I'm very rarely lonely. I'm glad that it's this way - when I was a teenager, I constantly felt this gut wrenching loneliness and that was not fun in the least.

The quality of most of my social interaction is so good that I don't feel I need more or need to find better people to know or some such. My friends atm are the best I've ever had and I have no longing for a SO.


----------



## L'Empereur (Jun 7, 2010)

Introvert, and


----------



## tuna (Jun 10, 2010)

extrovert, and also










I've just been too depressed to form friendships. even on PerC, with lots of cool people who message me and leave me fun visitor visitor messages and stuff, it's hard to interact with people because I get so anxious about how I come off. I don't want to SEEM depressed, you know? :\ but I've been making friends on tumblr lately, so hopefully this is a sign that I'm doing better. \o/ and hopefully I'll be able to work up the courage to interact with my PerC buddies more, too. <3


----------



## Consistently Inconsistent (Feb 22, 2011)
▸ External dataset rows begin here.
(** * mic-analyzer: the capture, metrics and recording engine

    A shallow embedding of [js/analyzer.js] and [js/audio.js], and the
    properties of the metrics computation, the analysis loop, the codec
    negotiation and the recording lifecycle; then of what surrounds them:
    [initMic] and [cleanup], the event handlers and tips of [js/app.js],
    the drawing code of [js/ui.js] and [js/visualizer.js], and
    [js/storage.js] with [js/theme.js].

    JavaScript numbers are modelled by [jsnum]: the three non-finite
    values of IEEE 754 next to the finite ones, which are taken as real
    numbers (no rounding, no overflow, no signed zero).  For the windows the
    analyser delivers every intermediate value of the metrics loop is a
    dyadic rational of a few dozen bits, so only [Math.sqrt] and
    [Math.log10] are idealised by this choice. *)

From Stdlib Require Import String Ascii Strings.Byte.
From Stdlib Require Import Reals Lra Lia ZArith NArith Bool List.
Import ListNotations.

Set Implicit Arguments.

(* ================================================================= *)
(** ** JavaScript numbers *)

Module JsNum.

Local Open Scope R_scope.

Inductive jsnum : Type :=
| NaN
| NegInf
| PosInf
| Finite (x : R).

Definition Rltb (x y : R) : bool := if Rlt_dec x y then true else false.
Definition Reqb (x y : R) : bool := if Req_dec_T x y then true else false.

Definition of_N (n : N) : jsnum := Finite (IZR (Z.of_N n)).
Definition of_nat (n : nat) : jsnum := Finite (INR n).
Definition of_byte (b : byte) : jsnum := of_N (Byte.to_N b).

(** [a + b] *)
Definition jadd (a b : jsnum) : jsnum :=
  match a, b with
  | NaN, _ | _, NaN => NaN
  | PosInf, NegInf | NegInf, PosInf => NaN
  | PosInf, _ | _, PosInf => PosInf
  | NegInf, _ | _, NegInf => NegInf
  | Finite x, Finite y => Finite (x + y)
  end.

(** unary minus *)
Definition jneg (a : jsnum) : jsnum :=
  match a with
  | NaN => NaN
  | NegInf => PosInf
  | PosInf => NegInf
  | Finite x => Finite (- x)
  end.

(** [a - b] *)
Definition jsub (a b : jsnum) : jsnum := jadd a (jneg b).

(** The sign of an infinite product or quotient. *)
Definition signed_inf (positive : bool) : jsnum :=
  if positive then PosInf else NegInf.
(** The invariant rule of [for (i = hi; i >= lo; i--)]: [P i s] holds when
    the positions above [i] have been treated. *)
Lemma for_down_inv {S : Type} (P : Z -> S -> Prop) (hi lo : Z) (body : Z -> S -> S) (s : S) :
  lo - 1 <= hi ->
  P hi s ->
  (forall i s, lo <= i <= hi -> P i s -> P (i - 1) (body i s)) ->
  P (lo - 1) (for_down hi lo body s).
Proof.
  intros Hle H0 Hstep. unfold for_down.
  assert (Hgen : forall n i s, Z.of_nat n = i - lo + 1 -> i <= hi -> P i s ->
                               P (lo - 1) (for_down_aux n i body s)).
  { induction n as [|n IH]; intros i s' Hn Hi HP.
    - simpl. replace (lo - 1) with i by lia. exact HP.
    - simpl. apply IH; [lia | lia | apply Hstep; [lia | exact HP]]. }
  apply Hgen; [lia | lia | exact H0].
Qed.

(** *** Hexadecimal digits *)

Lemma ascii_eqb_eq (a b : ascii) : ascii_eqb a b = true <-> a = b.
Proof. unfold ascii_eqb. apply Ascii.eqb_eq. Qed.

Lemma ascii_eqb_neq (a b : ascii) : ascii_eqb a b = false <-> a <> b.
Proof. unfold ascii_eqb. apply Ascii.eqb_neq. Qed.

Lemma is_hex_range (c : ascii) :
  is_hex c = true -> 0 <= convertHexDigitToInt c <= 15.
Proof.
  destruct c as [[] [] [] [] [] [] [] []]; vm_compute; intros H;
    solve [discriminate H | split; discriminate].
Qed.

Lemma hex_zero_iff (c : ascii) :
  is_hex c = true -> (convertHexDigitToInt c = 0 <-> c = "0"%char).
Proof.
  destruct c as [[] [] [] [] [] [] [] []]; vm_compute; intros H;
    solve [discriminate H | split; intros E; solve [discriminate E | reflexivity]].
Qed.

Lemma convertIntToHexChar_ok (msg : string) (v : Z) :
  0 <= v <= 15 ->
  exists c, convertIntToHexChar_msg msg v = Ok c
            /\ convertHexDigitToInt c = v /\ is_hex c = true.
Proof.
  intros H.
  assert (Hv : v = 0 \/ v = 1 \/ v = 2 \/ v = 3 \/ v = 4 \/ v = 5 \/ v = 6 \/ v = 7
               \/ v = 8 \/ v = 9 \/ v = 10 \/ v = 11 \/ v = 12 \/ v = 13 \/ v = 14
               \/ v = 15) by lia.
  repeat (destruct Hv as [-> | Hv]); try subst v;
    (eexists; split; [reflexivity | split; reflexivity]).
Qed.

Lemma HEX_DIGIT_STR_at_ok (v : Z) :
  0 <= v <= 15 ->
  convertHexDigitToInt (HEX_DIGIT_STR_at v) = v /\ is_hex (HEX_DIGIT_STR_at v) = true.
Proof.
  intros H.
  assert (Hv : v = 0 \/ v = 1 \/ v = 2 \/ v = 3 \/ v = 4 \/ v = 5 \/ v = 6 \/ v = 7
               \/ v = 8 \/ v = 9 \/ v = 10 \/ v = 11 \/ v = 12 \/ v = 13 \/ v = 14
               \/ v = 15) by lia.
  repeat (destruct Hv as [-> | Hv]); try subst v; split; reflexivity.
Qed.

(** *** Magnitudes *)

Lemma mag_upto_ext (d d' : list ascii) (n : nat) :
  (forall i, 0 <= i < Z.of_nat n -> get d i = get d' i) ->
  mag_upto d n = mag_upto d' n.
Proof.
  induction n as [|n IH]; intros H; [reflexivity|].
  simpl. rewrite IH by (intros; apply H; lia). rewrite H by lia. reflexivity.
Qed.

Lemma mag_upto_set_ge (d : list ascii) (n : nat) (i : Z) (c : ascii) :
  Z.of_nat n <= i -> mag_upto (set d i c) n = mag_upto d n.
Proof. intros H. apply mag_upto_ext. intros j Hj. apply get_set_ne. lia. Qed.
(** [b ** e] on two [int]s with [e >= 0]. For a negative exponent Python
    switches to a float power; the exponent here is decoded from a [uint8]
    ABI output, so that branch is left out of the model and flagged. *)
Definition int_pow (b e : Z) : result Z :=
  if e <? 0 then Raise (NotModelled "int ** negative int") else Ok (b ^ e).

(** [str(n)] for an [int], and [int(s)] on a decimal string. *)
Definition str_int (n : Z) : string := NilZero.string_of_int (Z.to_int n).

Definition int_of_str (s : string) : option Z :=
  option_map Z.of_int (NilZero.int_of_string s).

(** [range(start, stop, step)] as the list it iterates over. *)
Definition range_length (start stop step : Z) : Z :=
  if 0 <? step
  then (if start <? stop then (stop - start - 1) / step + 1 else 0)
  else (if stop <? start then (start - stop - 1) / (- step) + 1 else 0).

Definition range_items (start step : Z) (len : nat) : list Z :=
  map (fun i => start + Z.of_nat i * step) (seq 0 len).

Definition py_range (start stop step : Z) : result (list Z) :=
  if step =? 0 then Raise (ValueError "range() arg 3 must not be zero")
  else Ok (range_items start step (Z.to_nat (range_length start stop step))).

(** [s.lower()] (ASCII letters) and [needle in hay]. *)
Definition lower_ascii (c : ascii) : ascii :=
  let n := nat_of_ascii c in
  if ((65 <=? n) && (n <=? 90))%nat then ascii_of_nat (n + 32) else c.

Fixpoint lower (s : string) : string :=
  match s with
  | EmptyString => EmptyString
  | String c r => String (lower_ascii c) (lower r)
  end.

Fixpoint contains (needle hay : string) : bool :=
  if prefix needle hay then true
  else match hay with
       | EmptyString => false
       | String _ r => contains needle r
       end.

(** Truthiness of an optional string ([None] and [""] are falsy). *)
Definition truthy (s : option string) : bool :=
  match s with
  | Some (String _ _) => true
  | _ => false
  end.

(* ================================================================== *)
(** ** The [VaultMetric] entity and the declared table *)

(** An ORM object: an attribute that was not given to the constructor is
    [None] until the insert fills in a default. Instants are seconds since
    the epoch. *)
Record VaultMetric : Type := {
  id : option Z;
  timestamp : option Z;
  block_number : option Z;
  tvl_assets : option float;
  share_price : option float;
  raw_total_assets : option string
}.

Inductive cell : Type :=
| CNull
| CInt (z : Z)
| CTime (t : Z)
| CFloat (f : float)
| CText (s : string).

Definition cell_eq_dec (a b : cell) : {a = b} + {a <> b}.
Proof.
  repeat decide equality.
Defined.
Arguments cell_eq_dec : simpl never.

Definition opt_cell {A} (f : A -> cell) (o : option A) : cell :=
  match o with
  | Some a => f a
  | None => CNull
  end.

Inductive sqltype : Type := Integer | BigInteger | Float | String_ | DateTime.

Record column : Type := {
  col_name : string;
  col_type : sqltype;
  col_get : VaultMetric -> cell;
  primary_key : bool;
  unique : bool
}.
Meh, I occasionally get lonely, but not very often.


----------



## Mulberries (Feb 17, 2011)

I often get lonely, but when I have interactions, even meaningful ones, I rarely feel satisfied. It's like I'm longing for something that doesn't exist in humans, yet my mind and body crave human interaction as a substitute for whatever that something is. I'm sure it has something to do with reality vs unrealistic expectations.


----------



## suicidal_orange (May 6, 2010)

Introvert and lonely most of the time. 

I don't even remember the last time I needed a recharge break, the only time people choose to spend with me is when doing something and then there is little interaction. People are pretty much witnesses to action (doing anything alone seems pointless) so my real life "friends" could be replaced with complete strangers most of the time with no loss of enjoyment on my part. 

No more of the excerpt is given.